Secure Your Tax Records from Identity Theft
Identity theft occurs when someone uses your personal information such as your name, SSN, or other identifying information, without your permission, to commit fraud or other crimes. An identity thief may use your SSN to get a job or may file a tax return using your SSN to receive a refund.
To reduce your risk:
|||Protect your SSN,|
|||Ensure your employer is protecting your SSN, and|
|||Be careful when choosing a tax preparer.|
If your tax records are affected by identity theft and you receive a notice from the IRS, respond right away to the name and phone number printed on the IRS notice or letter.
If your tax records are not currently affected by identity theft but you think you are at risk due to a lost or stolen purse or wallet, questionable credit card activity or credit report, contact the IRS Identity Theft Hotline at 1-800-908-4490 or submit Form 14039.
For more information, see Publication 4535, Identity Theft Prevention and Victim Assistance.
Victims of identity theft who are experiencing economic harm or a system problem, or are seeking help in resolving tax problems that have not been resolved through normal channels, may be eligible for Taxpayer Advocate Service (TAS) assistance.
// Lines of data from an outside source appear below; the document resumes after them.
Lemma reader_releases a x b :
  flow w (RRelease x b) g out v1 v2 m nw nr sent received -> reader_post w g out (reader_main ofd a (RRelease x b) g).
Proof.
  intros HF. pose proof HF as [Hs Ht Hg Hc HS HR HB Hwc Hr Hn Hf Hwr]. pose proof flow_turn. simpl in Ht.
  assert (is_full v2 w (RRelease x b) = false) as Hnf by (unfold is_full; destruct w; simpl in *; lia).
  destruct Hr as [Hx ->]. pose proof (sent_le _ _ HS) as Hmax. rewrite Hnf in HB. destruct HB as [Hsent _]. rewrite Hsent in Hmax.
  assert (inv w (RReserve (x + 1) (strlen received)) (Ipc (io g) (Some (v1 + 1, v2)) (seg g)) out) as HI'.
  { apply (reader_goes _ _ _ _ HF). split_and!; try done; try (simpl; lia). by left. }
  simpl. unfold releaseSem. rewrite Hs. destruct a; simpl; try reader_fails;
    rewrite adds_ok by (unfold INT_MIN, INT_MAX in *; lia); by right.
Qed.

Lemma reader_leaves a r :
  match r with RShmdt _ _ | RLast _ _ => True | _ => False end ->
  flow w r g out v1 v2 m nw nr sent received -> reader_post w g out (reader_main ofd a r g).
Proof.
  intros Hpc HF. pose proof HF as [Hs Ht Hg Hc HS HR HB Hwc Hr Hn Hf Hwr]. pose proof flow_turn.
  assert (finished r = true -> match w with WReserve _ _ | WRead _ _ | WRelease _ _ => False | _ => True end) as Hlate.
  { intros Hfin. destruct w; try done; [by destruct Hwr; congruence|congruence..]. }
  destruct r as [| | | | | | |x b|x b| |]; try done; simpl in Hr, Ht.
  - destruct a; simpl; try reader_fails; right; apply (reader_stays _ _ HF); split_and!; try done; try (simpl; lia); auto.
  - assert (inv w (RReport x b) (Ipc (io g) (Some (v1 + 1, v2)) (seg g)) out) as HI'.
    { apply (reader_goes _ _ _ _ HF). split_and!; try done; try (simpl; lia); auto. }
    simpl. unfold releaseSem. rewrite Hs. destruct a; simpl; try reader_fails; by right.
Qed.
End Flowing.

Lemma reader_flow a w r g out :
  flowing w = true -> past r = false -> inv w r g out -> reader_post w g out (reader_main ofd a r g).
Proof.
  intros Hw Hpast HI. apply flowing_inv in HI as (v1 & v2 & m & nw & nr & sent & received & HF); [|done].
  destruct r; try done.
  1-3: by eapply reader_attaches.
  - by eapply reader_reserves.
  - by eapply reader_tests.
  - by eapply reader_writes.
  - by eapply reader_releases.
  - by eapply reader_leaves.
  - by eapply reader_leaves.
Qed.

Lemma reader_ok a w r g out : inv w r g out -> reader_post w g out (reader_main ofd a r g).
Proof.
  intros HI. destruct (past r) eqn:Ep; [by apply reader_late|].
  destruct (flowing w) eqn:Ef; [by apply reader_flow|by apply reader_setup].
Qed.

(** ** The property *)

Lemma writer_shape a w g :
  match writer_main ifd a w g with Go (Main _) _ | Say (Main _) _ | Wait | Stop _ => True | _ => False end.
Proof. unfold writer_main, must, adds, wgo. destruct w; repeat (case_match; simplify_eq; try done); done. Qed.

Lemma reader_shape a r g :
  match reader_main ofd a r g with Go (Worker _) _ | Say (Worker _) _ | Wait | Stop _ => True | _ => False end.
Proof. unfold reader_main, must, adds, rgo. destruct r; repeat (case_match; simplify_eq; try done); done. Qed.

Definition reached (s : sys (ipc K) process) : Prop :=
  exists w r, threads s = [Main w; Worker r] /\
    (failed w r \/ ended s = None /\ inv w r (shared s) (printed s)).

Lemma reached_step s s' : reached s -> step (exec ifd ofd) any s s' -> reached s'.
Proof.
  intros (w & r & Hts & HI) (Hend & i & a & t & _ & Hi & Hp)%step_inv.
  destruct s as [g ts out e]; simpl in *. subst ts e. destruct i as [|[|i]]; simpl in Hi; try done; injection Hi as <-.
  - simpl in Hp. pose proof (writer_shape a w g) as Hsh.
    assert (failed w r -> writer_main ifd a w g <> Wait -> exists st, r = RGone st /\ st <> 0) as Hfail.
    { intros [(st & -> & _)|?]; done. }
    destruct HI as [HF|[_ HI%(writer_ok a)]]; destruct (writer_main ifd a w g) as [[w'|r'] g'| |[w'|r'] l| |en];
      try done; injection Hp as <-; simpl.
    1-3: destruct (Hfail HF ltac:(done)) as (st & -> & Hst); eexists _, _; split; [done|left; right; by exists st].
    + exists w', r. split; [done|]. destruct HI; auto.
    + exists w', r. split; [done|]. auto.
  - simpl in Hp. pose proof (reader_shape a r g) as Hsh.
    assert (failed w r -> reader_main ofd a r g <> Wait -> exists st, w = WGone st /\ st <> 0) as Hfail.
    { intros [?|(st & -> & _)]; done. }
    destruct HI as [HF|[_ HI%(reader_ok a)]]; destruct (reader_main ofd a r g) as [[w'|r'] g'| |[w'|r'] l| |en];
      try done; injection Hp as <-; simpl.
    1-3: destruct (Hfail HF ltac:(done)) as (st & -> & Hst); eexists _, _; split; [done|left; left; by exists st].
    + exists w, r'. split; [done|]. destruct HI; auto.
    + exists w, r'. split; [done|]. auto.
Qed.

Lemma writer_enabled w g :
  match w with WReserve _ _ | WLast _ _ | WGone _ => False | _ => True end -> writer_main ifd Fine w g <> Wait.
Proof. unfold writer_main, must, adds, wgo. destruct w; try done; repeat (case_match; simplify_eq; try done); done. Qed.

Lemma reader_enabled r g :
  match r with RReserve _ _ | RGone _ => False | _ => True end -> reader_main ofd Fine r g <> Wait.
Proof. unfold reader_main, must, adds, rgo. destruct r; try done; repeat (case_match; simplify_eq; try done); done. Qed.

Lemma transfer_progress w r g out :
  inv w r g out ->
  writer_main ifd Fine w g <> Wait \/ reader_main ofd Fine r g <> Wait \/
  exists st st', w = WGone st /\ r = RGone st'.
Proof.
  intros HI. destruct (flowing w) eqn:Efl.
  - apply flowing_inv in HI; [|done].
    destruct HI as (v1 & v2 & m & nw & nr & sent & received & [Hs Ht Hg Hc HS HR HB Hw Hr Hn Hf Hwr]).
    assert (w_turn w = 0 -> 0 < v1 \/ reader_main ofd Fine r g <> Wait) as Hor.
    { intros H0. destruct (decide (0 < v1)) as [|Hv]; [by left|right].
      assert (finished r = true -> r_turn r = 1) as Hfin by (intros E; specialize (Hf E); lia).
      destruct r; try by apply reader_enabled.
      - simpl. rewrite Hs. simpl in *. rewrite (proj2 (Z.ltb_lt 0 v2)) by lia. done.
      - specialize (Hfin eq_refl). done. }
    destruct w; try done; try (left; by apply writer_enabled); destruct (Hor eq_refl) as [Hv|]; auto; left;
      simpl; rewrite Hs; simpl; by rewrite (proj2 (Z.ltb_lt 0 v1)) by lia.
  - destruct w; try done; try (left; by apply writer_enabled).
    destruct HI as (Hpast & _). destruct r; try done; [right; left; by apply reader_enabled|].
    right; right. by eexists _, _.
Qed.

Lemma turns_exclude w r g out : inv w r g out -> w_turn w + r_turn r <= 1.
Proof.
  intros HI. destruct (flowing w) eqn:Efl.
  - apply flowing_inv in HI; [|done].
    destruct HI as (v1 & v2 & m & nw & nr & sent & received & [_ Ht _ _ _ _ _ _ _ _ _ _]). lia.
  - destruct w; try done; by destruct r.
Qed.

Lemma reader_keeps_segment a r g : reader_keeps ofd a r g.
Proof.
  unfold reader_keeps, reader_main, must, adds, rgo, reserveSem, releaseSem.
  destruct r; repeat (case_match; simplify_eq/=; try done); done.
Qed.

Lemma writer_changes_turn a w g : writer_changes ifd a w g -> w_turn w = 1.
Proof.
  intros (w' & g' & m & m' & E & Hm & Hm' & Hne).
  assert (match w with WRead _ _ => True | _ => seg g' = Some m \/ seg g' = None end) as Hkeeps.
  { revert E. unfold writer_main, must, adds, wgo, reserveSem, releaseSem, initSemAvailable, initSemInUse, setval.
    destruct w; repeat (case_match; simplify_eq/=; try done); intros; simplify_eq/=; auto. }
  destruct w; try done; destruct Hkeeps; congruence.
Qed.

Lemma reader_waits_blind a r g m : r_turn r = 0 -> seg g = Some m -> reader_blind ofd a r g.
Proof.
  intros Ht Hg m'. destruct g as [k v sg]; simpl in *; subst sg.
  destruct r; try done; simpl; unfold must, rgo, reserveSem, reseg; simpl;
    repeat (case_match; simplify_eq/=; try done); done.
Qed.

Lemma no_race w r g out a a' : inv w r g out -> writer_changes ifd a w g -> reader_blind ofd a' r g.
Proof.
  intros HI HW. pose proof (turns_exclude _ _ _ _ HI). pose proof (writer_changes_turn _ _ _ HW).
  destruct HW as (_ & _ & m & _ & _ & Hm & _).
  apply (reader_waits_blind _ _ _ m); [|done]. assert (0 <= r_turn r) by (by destruct r). lia.
Qed.

(** C3: the transfer through shared memory.  Both programs are started, in any order and with any
    interleaving, over a kernel whose input is at most [INT_MAX] bytes and comes in pieces of any
    size; a semaphore operation may be interrupted any number of times.  As long as neither program
    has ended with an error: the accesses to the segment do not race, that is, the reader never
    changes the segment, and whenever the writer's next step would change it, what the reader's next
    step does depends on nothing in it (the writer itself still reads [cnt] after it has given the
    turn away, when the reader may be reading too); one of them can go on; and when both have
    ended, the reader's output has received exactly the bytes of the writer's input, and both
    report that number of bytes and the same number of transfers. *)
Theorem transfer_copies s :
  rtc (step (exec ifd ofd) any) (start_state k0) s ->
  exists w r, threads s = [Main w; Worker r] /\
    (failed w r \/
     ended s = None /\
     (forall a', reader_keeps ofd a' r (shared s)) /\
     (forall a a', writer_changes ifd a w (shared s) -> reader_blind ofd a' r (shared s)) /\
     match w, r with
     | WGone _, RGone _ =>
         sunk (io (shared s)) ofd = sunk k0 ofd ++ pending k0 ifd /\
         exists n, sent_line n (strlen all) ∈ printed s /\ received_line n (strlen all) ∈ printed s
     | _, _ => exists i s', run_one (exec ifd ofd) i Fine s = Some s'
     end).
Proof.
  intros Hs. assert (reached s) as (w & r & Hts & HI).
  { revert Hs. apply rtc_invariant; [intros ??; apply reached_step|].
    exists WSemget, RSemget. split; [done|]. right. done. }
  exists w, r. split; [done|]. destruct HI as [|[He HI]]; [by left|right].
  split; [done|]. split; [intros a; apply reader_keeps_segment|]. split; [intros a a'; by eapply no_race|].
  assert ((exists i s', run_one (exec ifd ofd) i Fine s = Some s') \/ exists st st', w = WGone st /\ r = RGone st')
    as [Hgo|(st & st' & -> & ->)].
  { destruct (transfer_progress _ _ _ _ HI) as [Hw|[Hr|Hend]]; [left..|by right].
    - exists 0%nat. eapply run_one_enabled; [done|by rewrite Hts|done].
    - exists 1%nat. eapply run_one_enabled; [done|by rewrite Hts|done]. }
  - destruct w; try done. destruct r; try done. by destruct HI as (_ & _ & HR & _ & n & Hw & Hr); split; [|exists n].
  - destruct HI as (_ & _ & HR & _ & n & Hw & Hr). split; [done|]. by exists n.
Qed.
End Correct.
You can reach TAS by calling the TAS toll-free case intake line at 1-877-777-4778 or TTY/TDD 1-800-829-4059.
Protect yourself from suspicious emails or phishing schemes. Phishing is the creation and use of email and websites designed to mimic legitimate business emails and websites. The most common act is sending an email to a user falsely claiming to be an established legitimate enterprise in an attempt to scam the user into surrendering private information that will be used for identity theft.
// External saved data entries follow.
(* ===== verification/PMsg.v ===== *)
(** * POSIX message queues from the command line

    pmsg_create.c, pmsg_send.c and pmsg_receive.c (tlpi-dist/pmsg).  [MqCalls] has the calls on queues,
    [MqLaws] what their manual pages promise to a process that may use the queue and open it.  getopt is a
    parameter: the options it delivers and the operands it leaves; [malloc_ok] tells which requests malloc
    grants. *)

From Stdlib Require Import ZArith Lia String Ascii Sorted Permutation.
From S2P Require Import Prelude CString Kernel GetNum ErrorFns.
From S2P Require Tail.
Import Tail (opt, Opt, BadOpt).

Definition O_EXCL : Z := 128.
Definition O_NONBLOCK : Z := 2048.
Definition S_IRUSR : Z := 256.
Definition S_IWUSR : Z := 128.
Definition MQ_PRIO_MAX : Z := 32768.

(** A [struct mq_attr], of its fields those that are used. *)
Record mq_attr := Attr { mq_maxmsg : Z; mq_msgsize : Z }.

Class MqCalls (K : Type) := {
  k_mq_open : bytes -> Z -> Z -> option mq_attr -> K -> (Z + Z) * K;   (* name, flags, mode, attributes *)
  k_mq_getattr : Z -> K -> (mq_attr + Z) * K;
  k_mq_send : Z -> bytes -> Z -> K -> (Z + Z) * K;                     (* queue, message, priority *)
  k_mq_receive : Z -> Z -> K -> ((bytes * Z) + Z) * K                  (* queue, size *)
}.

Section Programs.
Context `{!Messages} {K : Type} `{!FileIO K, !MqCalls K} (malloc_ok : Z -> bool).

(** A call with a result of its own kind; nothing when it fails. *)
Definition attempt {A} (f : K -> (A + Z) * K) : M (proc K) (option A) :=
  syscall None (fun k => let '(r, k') := f k in (match r with inl a => inl (Some a) | inr e => inr e end, k')).

(** ** pmsg_create.c *)

Definition create_usageError {A} (progName : bytes) : M (proc K) A :=
  eprintf (str "Usage: " ++ progName ++ str " [-cx] [-m maxmsg] [-s msgsize] mq-name [octal-perms]" ++ [NL]) ;;
  eprintf (str "    -c          Create queue (O_CREAT)" ++ [NL]) ;;
  eprintf (str "    -m maxmsg   Set maximum # of messages" ++ [NL]) ;;
  eprintf (str "    -s msgsize  Set maximum message size" ++ [NL]) ;;
  eprintf (str "    -x          Create exclusively (O_EXCL)" ++ [NL]) ;;
  exit_ EXIT_FAILURE.

(** [flags], [attr] and whether [attrp] points to it. *)
Fixpoint create_options (progName : bytes) (opts : list opt) (flags : Z) (attr : mq_attr) (attrp : bool)
    : M (proc K) (Z * option mq_attr) :=
  match opts with
  | [] => mret (flags, if attrp then Some attr else None)
  | Opt c optarg :: opts' =>
      if Ascii.eqb c "c" then create_options progName opts' (Z.lor flags O_CREAT) attr attrp
      else if Ascii.eqb c "m" then create_options progName opts' flags (Attr (atoi optarg) (mq_msgsize attr)) true
      else if Ascii.eqb c "s" then create_options progName opts' flags (Attr (mq_maxmsg attr) (atoi optarg)) true
      else if Ascii.eqb c "x" then create_options progName opts' (Z.lor flags O_EXCL) attr attrp
      else create_usageError progName
  | BadOpt _ :: _ => create_usageError progName
  end.

Definition create_main (progName : bytes) (opts : list opt) (operands : list bytes) : M (proc K) unit :=
  o ← create_options progName opts O_RDWR (Attr 50 2048) false;
  let '(flags, attrp) := o in
  match operands with
  | [] => create_usageError progName
  | name :: rest =>
      perms ← match rest with
              | [] => mret (Z.lor S_IRUSR S_IWUSR)
              | a :: _ => n ← getInt (Some a) GN_BASE_8 (Some (str "octal-perms")); mret (u32 n)
              end;
      mqd ← syscall (-1) (k_mq_open name flags perms attrp);
      if mqd =? -1 then errExit (str "mq_open") else exit_ EXIT_SUCCESS
  end.

(** ** pmsg_send.c *)

Definition send_usageError {A} (progName : bytes) : M (proc K) A :=
  eprintf (str "Usage: " ++ progName ++ str " [-n] mq-name msg [prio]" ++ [NL]) ;;
  eprintf (str "    -n           Use O_NONBLOCK flag" ++ [NL]) ;;
  exit_ EXIT_FAILURE.

(** The options of pmsg_send and of pmsg_receive. *)
Fixpoint nonblock_options (usageError : M (proc K) Z) (opts : list opt) (flags : Z) : M (proc K) Z :=
  match opts with
  | [] => mret flags
  | Opt c _ :: opts' => if Ascii.eqb c "n" then nonblock_options usageError opts' (Z.lor flags O_NONBLOCK) else usageError
  | BadOpt _ :: _ => usageError
  end.

Definition send_main (progName : bytes) (opts : list opt) (operands : list bytes) : M (proc K) unit :=
  flags ← nonblock_options (send_usageError progName) opts O_WRONLY;
  match operands with
  | name :: msg :: rest =>
      mqd ← syscall (-1) (k_mq_open name flags 0 None);
      if mqd =? -1 then errExit (str "mq_open")
      else
        let prio := match rest with a :: _ => u32 (atoi a) | [] => 0 end in
        r ← syscall (-1) (k_mq_send mqd msg prio);
        if r =? -1 then errExit (str "mq_send") else exit_ EXIT_SUCCESS
  | _ => send_usageError progName
  end.

(** ** pmsg_receive.c *)

Definition receive_usageError {A} (progName : bytes) : M (proc K) A :=
  eprintf (str "Usage: " ++ progName ++ str " [-n] mq-name" ++ [NL]) ;;
  eprintf (str "    -n           Use O_NONBLOCK flag" ++ [NL]) ;;
  exit_ EXIT_FAILURE.

Definition receive_main (progName : bytes) (opts : list opt) (operands : list bytes) : M (proc K) unit :=
  flags ← nonblock_options (receive_usageError progName) opts O_RDONLY;
  match operands with
  | [] => receive_usageError progName
  | name :: _ =>
      mqd ← syscall (-1) (k_mq_open name flags 0 None);
      if mqd =? -1 then errExit (str "mq_open")
      else
        attr ← attempt (k_mq_getattr mqd);
        match attr with
        | None => errExit (str "mq_getattr")
        | Some attr =>
            if negb (malloc_ok (u64 (mq_msgsize attr))) then errExit (str "malloc")
            else
              r ← attempt (k_mq_receive mqd (u64 (mq_msgsize attr)));
              match r with
              | None => errExit (str "mq_receive")
              | Some (buffer, prio) =>
                  printf (str "Read " ++ dec (strlen buffer) ++ str " bytes; priority = " ++ dec prio ++ [NL]) ;;
                  w ← write STDOUT_FILENO buffer;
                  (if w =? -1 then errExit (str "write") else mret tt) ;;
                  write STDOUT_FILENO [NL] ;;
                  exit_ EXIT_SUCCESS
              end
        end
  end.
End Programs.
The IRS does not initiate contacts with taxpayers via emails. Also, the IRS does not request personal detailed information through email or ask taxpayers for the PIN numbers, passwords, or similar secret access information for their credit card, bank, or other financial accounts.
If you receive an unsolicited email claiming to be from the IRS, forward this message to email@example.com. You may also report misuse of the IRS name, logo, or other IRS property to the Treasury Inspector General for Tax Administration (TIGTA) at 1-800-366-4484. You can forward suspicious emails to the Federal Trade Commission at: firstname.lastname@example.org or contact them at www.ftc.gov/idtheft or 1-877-IDTHEFT (1-877-438-4338).
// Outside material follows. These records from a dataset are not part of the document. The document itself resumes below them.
(* ===== verification/ProcFs.v ===== *)
(** * Programs over /proc

    proclib.c, proclist.c, pstree.c and sherlock.c (12-system-and-process-information).  The
    kernel's /proc is a class: opening a directory gives the entries [readdir] will deliver,
    opening a file the bytes its reads will deliver (none, for a process that ends in between), and
    either may fail.  A local array that was never written to is [None]; using it is undefined, and
    so is a string too long for its array. *)

From Stdlib Require Import ZArith Lia String Ascii.
From S2P Require Import Prelude CString Kernel Users.

Definition DT_DIR : Z := 4.
Definition DT_LNK : Z := 10.

Class ProcFS (K : Type) := {
  k_opendir : bytes -> K -> (list (Z * bytes) + Z) * K;   (* d_type and d_name *)
  k_fopen : bytes -> K -> (bytes + Z) * K;
  k_readlink : bytes -> Z -> K -> (bytes + Z) * K;
  k_malloc : K -> bool * K                                (* whether malloc gives memory *)
}.

(** ** Strings *)

(** One [fgets] into an array of [n] bytes: the line, and what is left. *)
Fixpoint fgets (n : nat) (s : bytes) : bytes * bytes :=
  match n, s with
  | Datatypes.S n', c :: s' =>
      if Ascii.eqb c NL then ([c], s') else let '(l, r) := fgets n' s' in (c :: l, r)
  | _, _ => ([], s)
  end.

(** What [while (fgets(buf, n, f) != NULL)] sees. *)
Fixpoint fgets_lines (fuel n : nat) (s : bytes) : list bytes :=
  match fuel, s with
  | Datatypes.S fuel', _ :: _ => let '(l, r) := fgets (n - 1) s in l :: fgets_lines fuel' n r
  | _, _ => []
  end.
Definition lines_of (n : nat) (s : bytes) : list bytes := fgets_lines (length s) n s.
Visit IRS.gov to learn more about identity theft and how to reduce your risk.
Privacy Act Notice
Section 6109 of the Internal Revenue Code requires you to provide your correct TIN to persons (including federal agencies) who are required to file information returns with the IRS to report interest, dividends, or certain other income paid to you; mortgage interest you paid; the acquisition or abandonment of secured property; the cancellation of debt; or contributions you made to an IRA, Archer MSA, or HSA. The person collecting this form uses the information on the form to file information returns with the IRS, reporting the above information. Routine uses of this information include giving it to the Department of Justice for civil and criminal litigation and to cities, states, the District of Columbia, and U.S. commonwealths and possessions for use in administering their laws. The information also may be disclosed to other countries under a treaty, to federal and state agencies to enforce civil and criminal laws, or to federal law enforcement and intelligence agencies to combat terrorism. You must provide your TIN whether or not you are required to file a tax return. Under section 3406, payers must generally withhold a percentage of taxable interest, dividend, and certain other payments to a payee who does not give a TIN to the payer. Certain penalties may also apply for providing false or fraudulent information.